In the First Test at Sydney in 1894/95 he played a part in the first time a team won after following on. Australia scored a massive 586 on a relatively poor pitch – partly because of England's wicket keeper dropping some important chances. When England batted they struggled to 325 only because Briggs at No.8 scored 57. They were asked to follow on. This time they batted well on a wearing pitch, Lancashire's Albert Ward scored a hundred and Johnny Briggs made 42. Australia only needed 177 to win and made it to 117 for 2 by close of play. Some of the England players had given the match up. Peel, the other spinner in the side got very drunk. Overnight however it rained and in the morning the sun was shining. A wet wicket drying under a hot sun would soon become a sticky wicket. Peel was put under a shower to sober up. He and Briggs were unplayable and the match was won by 10 runs. In the Second Test at Melbourne Briggs equalled Fred Spofforth’s record of 94 Test wickets on 29 December 1894, as did Charles Turner two days later. The three men briefly held the record together, but Turner missed the Third Test at Adelaide and Briggs overtook them both. Briggs became the first man to claim 100 Test wickets in the Fourth Test at Sydney on 1 February 1895, Turner being the second on 4 February in his last Test match.

With the controversial speedster Arthur Mold, Briggs formed a strong bowling combination for Lancashire from 1889 onwards: both bowlers took over 100 wickets every year from 1889 to 1896, frequently bowling almost unchanged through an innings and keeping Lancashire near the top of the Championship table despite poor performance from support bowlers. His batting remained useful until 1894, after which his impatience tended to get the better of him and, despite rapidly improving pitches, he played few significant innings in his later years. CB Fry described his trademark shot as a “whizzing uppercut that travels over third man’s head”, a thoroughly modern sounding stroke. Nonetheless, Briggs's superb bowling — though aided by a number of sticky wickets — won Lancashire their first official County Championship in 1897, but he was a disappointment in Australia the following winter and suffered a severe decline in his bowling the following year.

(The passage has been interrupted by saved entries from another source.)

(** The constructor of an object allocator. *)
Lemma wp_ObjectAllocator_new k n (Q : Status + list Z -> AllocState -> History AlOp -> Prop) s h :
  (forall es h', NoDup es -> nullptr ∉ es -> (forall q, q ∈ es -> given h' q /\ ~ given h q) ->
     (forall q, given h q -> given h' q) -> Q (inr es) s h') ->
  wp (ObjectAllocator_new k n) Q s h.
Proof.
  revert Q h. induction n as [|n IH]; intros Q h HQ; simpl.
  - apply wp_ret, HQ; [constructor|..]; intros; set_solver.
  - apply wp_bind, wp_call. intros r Hr. apply wp_bind, IH. intros es h' Hnd Hnull Hes Hmono. apply wp_ret.
    assert (Hh : forall q, given h q -> given h' q) by (intros q Hq; by apply Hmono, given_mono).
    assert (Hes' : forall q, q ∈ es -> given h' q /\ ~ given h q).
    { intros q Hq. destruct (Hes q Hq) as [H1 H2]. split; [done|]. intros Hg. by apply H2, given_mono. }
    unfold is_null. destruct (Z.eqb_spec r nullptr) as [->|Hne]; [by apply HQ|].
    assert (Hg : given (Ev (NewElement k) r :: h) r) by (exists k; by left).
    assert (Hng : ~ given h r) by (destruct (Hfresh k h) as [?|?]; congruence).
    apply HQ; [|set_solver| |done].
    + apply NoDup_cons. split; [|done]. intros Hin. by apply (Hes r Hin).
    + intros q [->|Hq]%elem_of_cons; [|by apply Hes']. split; [by apply Hmono|done].
Qed.

Lemma wp_LlmMemPool_new (Q : Status + unit -> LlmMemPool -> History AlOp -> Prop) p h :
  (forall p' h', blank cfg (pool_alloc p') h' -> addr_to_mem_block_ p' = [] -> Q (inr tt) p' h') ->
  wp (LlmMemPool_new cfg) Q p h.
Proof.
  intros HQ. unfold LlmMemPool_new. apply wp_bind, wp_on_alloc, wp_ObjectAllocator_new.
  intros es h1 Hnd Hnull Hes _. apply wp_bind, wp_on_alloc, wp_ObjectAllocator_new.
  intros ls h2 _ Hlnull _ Hmono. apply wp_put, HQ; [|done]. split; simpl; try done.
  - constructor.
  - set_solver.
  - intros q. rewrite lookup_empty. split; [by intros [? ?]|by intros ?%elem_of_nil].
  - by intros q sp ?%elem_of_nil.
  - split; try done.
    + by intros q id (b & ?%elem_of_nil & _).
    + by intros q i j (b & ?%elem_of_nil & _).
    + by intros q id (b & ?%elem_of_nil & _).
    + constructor.
    + intros id. split; [by intros ?%elem_of_nil|by intros (q & b & ?%elem_of_nil & _)].
  - split_and!; [done|done|by intros q _ ?%elem_of_nil].
  - intros q. rewrite app_nil_r. intros Hq. by apply Hmono, Hes.
Qed.

Lemma wp_LlmMemPool_Initialize (Q : Status + unit -> LlmMemPool -> History AlOp -> Prop) p h :
  blank cfg (pool_alloc p) h -> addr_to_mem_block_ p = [] ->
  (forall p' h', 0 < N < cap cfg -> PInv cfg base N p' h' [] -> Q (inr tt) p' h') ->
  (forall e p' h', e <> 0 -> Q (inl e) p' h') ->
  wp (LlmMemPool_Initialize cfg base size) Q p h.
Proof.
  intros HI Hm HQ HF. pose proof (page_range cfg Hcfg) as Hp.
  unfold LlmMemPool_Initialize. apply wp_bind, wp_require; intros _; [|apply HF, ge_LLM_PARAM_INVALID_error].
  apply wp_bind, wp_require; intros Hsz; [|apply HF, ge_LLM_PARAM_INVALID_error].
  apply Z.leb_le in Hsz. rewrite Z.shiftl_mul_pow2, Z.mul_1_l in Hsz by (destruct Hcfg; lia).
  fold (page cfg) in Hsz. rewrite u64_small in Hsz by (split; lia).
  assert (HN0 : 0 < N) by (apply Z.div_str_pos; lia).
  apply wp_on_alloc. eapply (wp_InitFixSizedAllocator Hfresh Hlayers cfg Hcfg); [exact HI|fold N; lia|done| |].
  - intros s' h' q HI' Hcap. apply HQ; [done|]. split; [|by rewrite Hm; constructor].
    exists [first_block q N]. simpl. rewrite Z.mul_0_r, u64_small by (split; lia). split_and!; try done.
    + intros b ->%list_elem_of_singleton c. done.
    + intros b n ->%list_elem_of_singleton. done.
    + rewrite Hm. intros a r. split; [by intros ?%elem_of_nil|].
      intros (b & n & [= -> ->]%list_elem_of_singleton & _ & Hu). done.
  - intros s' h' _. apply HF, ge_FAILED_error.
Qed.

In 1899, Briggs was still thought good enough to play for England at Headingley, but before that he had suffered a blow over the heart from Tom Hayward. Though this injury was not thought severe, Briggs collapsed during the match and did not play for the rest of the season. He was one of the first patients to receive an X Ray examination and it was found that a rib had damaged his heart.

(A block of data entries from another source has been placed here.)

Definition TlsSession_Send (buf : list Z) (timeout_ms : Z) : C unit :=
  let* start := call NetNow in
  modify (set_errno 0) ;;
  let* s := session in
  require (TlsSession_IsUsable s) FAILED ;;
  require (Z.of_nat (length buf) <=? INT32_MAX) PARAM_INVALID ;;
  loop (timed_rounds timeout_ms) (tls_send_round timeout_ms start) (buf, false).

(** One round of the loop of [TlsSession::Recv], on the bytes read so far. *)
Definition tls_recv_round (len timeout_ms start : Z) (got : list Z) : C (list Z + list Z) :=
  let nbytes := len - Z.of_nat (length got) in
  if nbytes <=? 0 then ret (inr got) else
  let* remaining_ms := RemainingTimeoutMs start timeout_ms in
  require (0 <? remaining_ms) TIMEOUT ;;
  let* s := session in
  require (negb (failed_ s)) FAILED ;;
  let* r := call (SslRead (ssl_ s) nbytes) in
  match r with
  | SslBytes bs => ret (inl (got ++ bs))
  | SslFail rc ssl_err errno =>
      if negb (IsWantIo ssl_err) then session_update set_failed ;; fail FAILED else
      let* remaining_ms := RemainingTimeoutMs start timeout_ms in
      if remaining_ms <=? 0 then ret (inl got) else
      TlsSession_PollFd (if ssl_err =? SSL_ERROR_WANT_READ then POLLIN else POLLOUT) (Z.min remaining_ms INT32_MAX) ;;
      ret (inl got)
  end.

Definition TlsSession_Recv (len timeout_ms : Z) : C (list Z) :=
  let* s := session in
  require (TlsSession_IsUsable s) FAILED ;;
  require (len <=? INT32_MAX) PARAM_INVALID ;;
  let* start := call NetNow in
  loop (timed_rounds timeout_ms) (tls_recv_round len timeout_ms start) [].

(** The result of one receive: the bytes, or -1 with [errno]. *)
Definition RecvOnce (len : Z) : C Io :=
  let* s := session in
  require (TlsSession_IsUsable s) FAILED ;;
  require (len <=? INT32_MAX) PARAM_INVALID ;;
  let* r := call (SslRead (ssl_ s) len) in
  match r with
  | SslBytes bs => ret (IoBytes bs)
  | SslFail rc ssl_err errno =>
      if IsWantIo ssl_err then ret (IoError EAGAIN)
      else if (ssl_err =? SSL_ERROR_ZERO_RETURN) || (rc =? 0) then ret (IoBytes [])
      else session_update set_failed ;; fail FAILED
  end.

In 1900, he made a comeback, taking all ten wickets for 55 against Worcestershire and scoring over 800 runs, but soon afterwards it became clear he was suffering severely from mental illness. Confined to an asylum, Briggs never recovered and died early in 1902 at the age of 39.

Briggs' sporting career was not limited to cricket. He also played hockey for Manchester. Between 1878 and 1882 he played for Widnes Rugby Football Club, playing the position of fullback (standing at 5 ft 4 ins tall). Many people remarked on his sharp and athletic fielding in cricket and it was probably due to the skills and fitness that he gained during his stint with Widnes. In 1882 a broken arm made him think about retirement from rugby. He carried on playing for Widnes occasionally until 1884 after which time his cricket career blossomed.

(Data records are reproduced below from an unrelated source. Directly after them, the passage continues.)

(* ===== verification/NetReference.v ===== *)
(** A concrete operating system that satisfies [NetLaws]: every call succeeds, a send
    takes at most three bytes, a receive delivers the next bytes of a fixed stream,
    at most five of them, handles are counted, and the clock is the length of the history.  It
    shows that the laws can hold and runs the examples. *)

From S2P Require Import Prelude Effects Wire Hcomm TransferPool ClientRt Net.

Definition stamp (h : History NetOp) : Z := Z.of_nat (length h).

(** The descriptors and sessions created so far. *)
Definition fd_reply (e : Event NetOp) : Z :=
  match e with Ev (NetSocket _) r => r | Ev (NetAccept _) (r, _) => r | _ => 0 end.
Definition ssl_reply (e : Event NetOp) : Z :=
  match e with Ev (TlsCreateSession _ _) (_, r) => r | _ => 0 end.

Definition next_bytes (input : list Z) (len : Z) (h : History NetOp) : list Z :=
  take (Nat.min 5 (Z.to_nat len)) (drop (length (received h)) input).

(** HCOMM and the runtime: every call succeeds, handles are counted. *)
Definition hc_reply (e : Event NetOp) : Z :=
  match e with
  | Ev (Hc (EpCreate _)) (_, r) => r
  | Ev (Hc (EpMemReg _ _ _)) (_, r) => r
  | Ev (Hc (ChCreate _ _ _ _)) (_, r) => r
  | Ev (Hc (HostRegister _ _)) (_, r) => r
  | Ev (Hc EpollCreate) r => r
  | Ev (Hc (PosixMemalign _ _)) (_, r) => r
  | Ev (Hc (AclMalloc _)) (_, r) => r
  | Ev (Cli (PoolAcquire _)) (_, slot) => h_slot_index slot
  | Ev (Cli (Malloc _)) r => r
  | Ev (Cli (AclMallocHost _)) (_, r) => r
  | _ => 0
  end.

Definition hcomm_ref (h : History NetOp) {T} (op : HcOp T) : T :=
  match op in HcOp T return T with
  | EpCreate _ | EpMemReg _ _ _ | ChCreate _ _ _ _ | HostRegister _ _ => (0, 1 + highest hc_reply h)
  | AclMalloc _ | PosixMemalign _ _ => (0, 1 + highest hc_reply h)
  | EpollCreate => 1 + highest hc_reply h
  | EpDestroy _ | EpMemUnreg _ _ | EpMemUnimport _ _ _ | ChDestroy _ _ | HostUnregister _ => 0
  | EpGetListenPort _ => (0, 0)
  | EpMemExport _ _ => (0, 1, 1)
  | EpMemImport _ _ _ => (0, {| cm_type := 0; cm_addr := 0; cm_size := 0 |})
  | ChGetStatus _ _ => (0, 0)
  | SleepUs _ | HostFree _ | PoolFinalize _ => tt
  | AclGetDevice => (0, 0)
  | AclGetDeviceCount => (0, 1)
  | AclGetCurrentContext => (0, 1)
  | AclSetCurrentContext _ | AclFree _ | AclMemcpyToDevice _ _ => 0
  | SysPageSize => 4096
  | PoolGetInstance _ | ConfigurableTransferSupported => true
  | PoolInitialize _ _ | PoolResolveNotifyAddr _ => SUCCESS
  | PoolGetContext _ => 1
  | EpollAdd _ _ _ | EpollMod _ _ _ => (0, 0)
  | EpollDel _ _ | EpollClose _ => 0
  | EpollWait _ _ => []
  | RunUserProc _ _ _ => SUCCESS
  | JsonDump _ => Some []
  end.

(** A slot of the pool: its handles are those of its number. *)
Definition ref_slot (dev i : Z) : SlotHandle := mkSlotHandle dev i i i i i 1 i i 8 0 0 0 0.

(** What a longer text parses to: one exported memory, the flag of a device. *)
Definition ref_json : Json := JObject
  [("result"%string, JInt 0);
   ("mem_descs"%string, JArray
      [JObject [("tag"%string, JString "_hixl_builtin_dev_trans_flag"); ("export_desc"%string, JArray [JInt 7; JInt 8]);
                ("mem"%string, JObject [("type"%string, JInt 1); ("addr"%string, JInt 8192); ("size"%string, JInt 4096)])]])].

(** The client's calls: every call succeeds, a word of memory holds one. *)
Definition cli_ref (h : History NetOp) {T} (op : CliOp T) : T :=
  match op in CliOp T return T with
  | PoolAcquire dev => (SUCCESS, ref_slot dev (1 + highest hc_reply h))
  | PoolRelease _ | PoolAbort _ => tt
  | PoolGetAllSlots dev => (SUCCESS, [ref_slot dev 1])
  | PoolGetDeviceKernelFunc _ _ => 1
  | Malloc _ => 1 + highest hc_reply h
  | FillWords _ _ _ | StoreBytes _ _ | StoreWord _ _ | StoreByte _ _ => tt
  | LoadWord _ => 1
  | LoadByte _ | LoadHead _ => 0
  | AclMallocHost _ => (0, 1 + highest hc_reply h)
  | AclFreeHost _ | AclMemcpyDescs _ _ | AclMemcpyFlagAsync _ _ _ => 0
  | AclKernelArgsInit _ => (0, 1)
  | AclKernelArgsAppend _ _ | AclKernelArgsFinalize _ | AclLaunchKernel _ _ _ _ => 0
  | AclWaitAndResetNotify _ _ _ | AclSynchronizeStream _ _ => 0
  | HcommNbi _ _ _ _ _ | HcommFence _ => 0
  | TlsManagerInitialize => SUCCESS
  | TlsManagerFinalize | UbFinalize => tt
  | GetEnv _ | GetSocName => None
  | JsonParse text => if (length text <? 40)%nat then None else Some ref_json
  | UbCreate _ => true
  | UbSubmitSync _ _ _ => SUCCESS
  | UbSubmitAsync _ _ => (SUCCESS, 1)
  | UbCheckStatus _ => (SUCCESS, 1)
  end.

(** TLS is off unless [tls]; new objects can be allocated unless [oom]. *)
Definition net_ref (tls oom : bool) (input : list Z) : Environment NetOp := fun T op h =>
  match op in NetOp T return T with
  | NetNow => stamp h
  | NetSend _ data => (Z.min 3 (Z.of_nat (length data)), 0)
  | NetRead _ len | NetRecv _ len =>
      match next_bytes input len h with [] => IoError EAGAIN | bs => IoBytes bs end
  | NetPoll _ _ _ => (1, 0)
  | NetInetPton family _ => if family =? AF_INET then 1 else 0
  | NetGetaddrinfo _ _ => (0, [1])
  | NetSocket _ => 1 + highest fd_reply h
  | NetAccept _ => (1 + highest fd_reply h, 0)
  | NetSetsockopt _ _ | NetConnect _ _ | NetBind _ _ | NetListen _ _ | NetClose _ => 0
  | NetShutdown _ => (0, 0)
  | NetFreeaddrinfo | SslShutdown _ | SslFree _ => tt
  | NetNew => negb oom
  | TlsGetEnabled => (SUCCESS, tls)
  | TlsHasContext => true
  | TlsCreateSession _ _ => (SUCCESS, 1 + highest ssl_reply h)
  | SslHandshake _ _ => (1, 0)
  | SslWrite _ data => (Z.min 3 (Z.of_nat (length data)), 0, 0)
  | SslRead _ len =>
      match next_bytes input len h with [] => SslFail (-1) SSL_ERROR_WANT_READ EAGAIN | bs => SslBytes bs end
  | SslPending _ => 0
  | Hc op => hcomm_ref h op
  | Cli op => cli_ref h op
  end.

(** What is open was created. *)
Lemma open_fds_created h x : x ∈ open_fds h -> x <= highest fd_reply h.
Proof.
  induction h as [|e h IH]; [set_solver|]. cbn [open_fds foldr]. fold (open_fds h). intros Hx.
  assert (Hold : x ∈ open_fds h -> x <= highest fd_reply (e :: h)) by (simpl; intros H; apply IH in H; lia).
  assert (Hnew : x = fd_reply e -> x <= highest fd_reply (e :: h)) by (intros ->; apply highest_elem; by left).
  destruct e as [T op r]; destruct op; cbn [fd_step] in Hx; try (by apply Hold).
  - case_match; [|by apply Hold]. apply elem_of_union in Hx as [->%elem_of_singleton|Hx]; [by apply Hnew|by apply Hold].
  - destruct r as [r err]. case_match; [|by apply Hold].
    apply elem_of_union in Hx as [->%elem_of_singleton|Hx]; [by apply Hnew|by apply Hold].
  - apply elem_of_difference in Hx as [Hx _]. by apply Hold.
Qed.

Lemma open_ssls_created h x : x ∈ open_ssls h -> x <= highest ssl_reply h.
Proof.
  induction h as [|e h IH]; [set_solver|]. cbn [open_ssls foldr]. fold (open_ssls h). intros Hx.
  assert (Hold : x ∈ open_ssls h -> x <= highest ssl_reply (e :: h)) by (simpl; intros H; apply IH in H; lia).
  assert (Hnew : x = ssl_reply e -> x <= highest ssl_reply (e :: h)) by (intros ->; apply highest_elem; by left).
  destruct e as [T op r]; destruct op; cbn [ssl_step] in Hx; try (by apply Hold).
  - destruct r as [st r]. case_match; [|by apply Hold].
    apply elem_of_union in Hx as [->%elem_of_singleton|Hx]; [by apply Hnew|by apply Hold].
  - apply elem_of_difference in Hx as [Hx _]. by apply Hold.
Qed.

Lemma next_bytes_ok input len h :
  Forall is_byte input -> 0 <= len ->
  Z.of_nat (length (next_bytes input len h)) <= len /\ Forall is_byte (next_bytes input len h).
Proof.
  intros Hb Hl. unfold next_bytes. split; [rewrite length_take; lia|]. by apply Forall_take, Forall_drop.
Qed.

Lemma next_bytes_neg input len h : len < 0 -> next_bytes input len h = [].
Proof. intros H. unfold next_bytes. by rewrite Z2Nat.nonpos, Nat.min_0_r by lia. Qed.

#[export] Instance net_ref_laws tls oom input : Forall is_byte input -> NetLaws (net_ref tls oom input).
Proof.
  intros Hb.
  assert (Hnext : forall len h b bs, next_bytes input len h = b :: bs ->
            0 < Z.of_nat (length (b :: bs)) <= len /\ Forall is_byte (b :: bs)).
  { intros len h b bs E. destruct (Z.ltb_spec len 0) as [Hn|Hp]; [by rewrite next_bytes_neg in E|].
    pose proof (next_bytes_ok input len h Hb Hp) as [H1 H2]. rewrite E in H1, H2. simpl in *. split; [lia|done]. }
  split; unfold clock_from, reply_of; cbn [net_ref].
  - intros h. unfold stamp. lia.
  - intros r h -> t. unfold stamp. rewrite length_app. cbn [length]. lia.
  - intros r t T op x h _ -> t'. unfold stamp. rewrite !length_app. cbn [length]. rewrite length_app. cbn [length]. lia.
  - intros fd data h. cbn [fst]. lia.
  - intros ssl data h. cbn [fst]. lia.
  - intros fd len h bs. destruct (next_bytes input len h) as [|b bs'] eqn:E; [done|]. intros [= <-].
    apply Hnext in E as [? ?]. split; [lia|done].
  - intros fd len h bs. destruct (next_bytes input len h) as [|b bs'] eqn:E; [done|]. intros [= <-].
    apply Hnext in E as [? ?]. split; [lia|done].
  - intros ssl len h bs. destruct (next_bytes input len h) as [|b bs'] eqn:E; [done|]. intros [= <-].
    by apply Hnext in E.
  - intros ssl len h rc e errno. destruct (next_bytes input len h); [|done]. intros [= <- _ _]. lia.
  - intros addr h. right. pose proof (highest_nonneg fd_reply h). split; [lia|].
    intros Hin%open_fds_created. lia.
  - intros fd h. right. cbn [fst]. intros Hin%open_fds_created. lia.
  - intros fd server h _. pose proof (highest_nonneg ssl_reply h). unfold nullptr. split; [lia|].
    intros Hin%open_ssls_created. lia.
Qed.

Briggs competed with Yorkshireman Bobby Peel for the left-arm spinner's position in the England Test side, and accomplished more fine performances at Test level, notably at Adelaide in 1891/1892 and at The Oval in 1893. There was a much remarked upon contrast between the two. Briggs was chirpy, hard working and much loved. Peel was a dissolute dipsomaniac who eventually left the game after embarrassing himself.

CB Fry wrote of Briggs,

‘This little animal is round and smiles, it bowls and bowls and bowls and it always gets wickets.’ Of course no one would call Johnny a beast, not even a disappointed batsman. Why, he beams upon you before and after your innings. The shorter your innings the happier he is towards you. He passes you a cheery time of day. He inquires with feeling about your health and form. He rubs the ball in the dust, takes two steps and serves you a fast yorker instead of the high tossed slow you expected. You retire, he smiles. What could be pleasanter?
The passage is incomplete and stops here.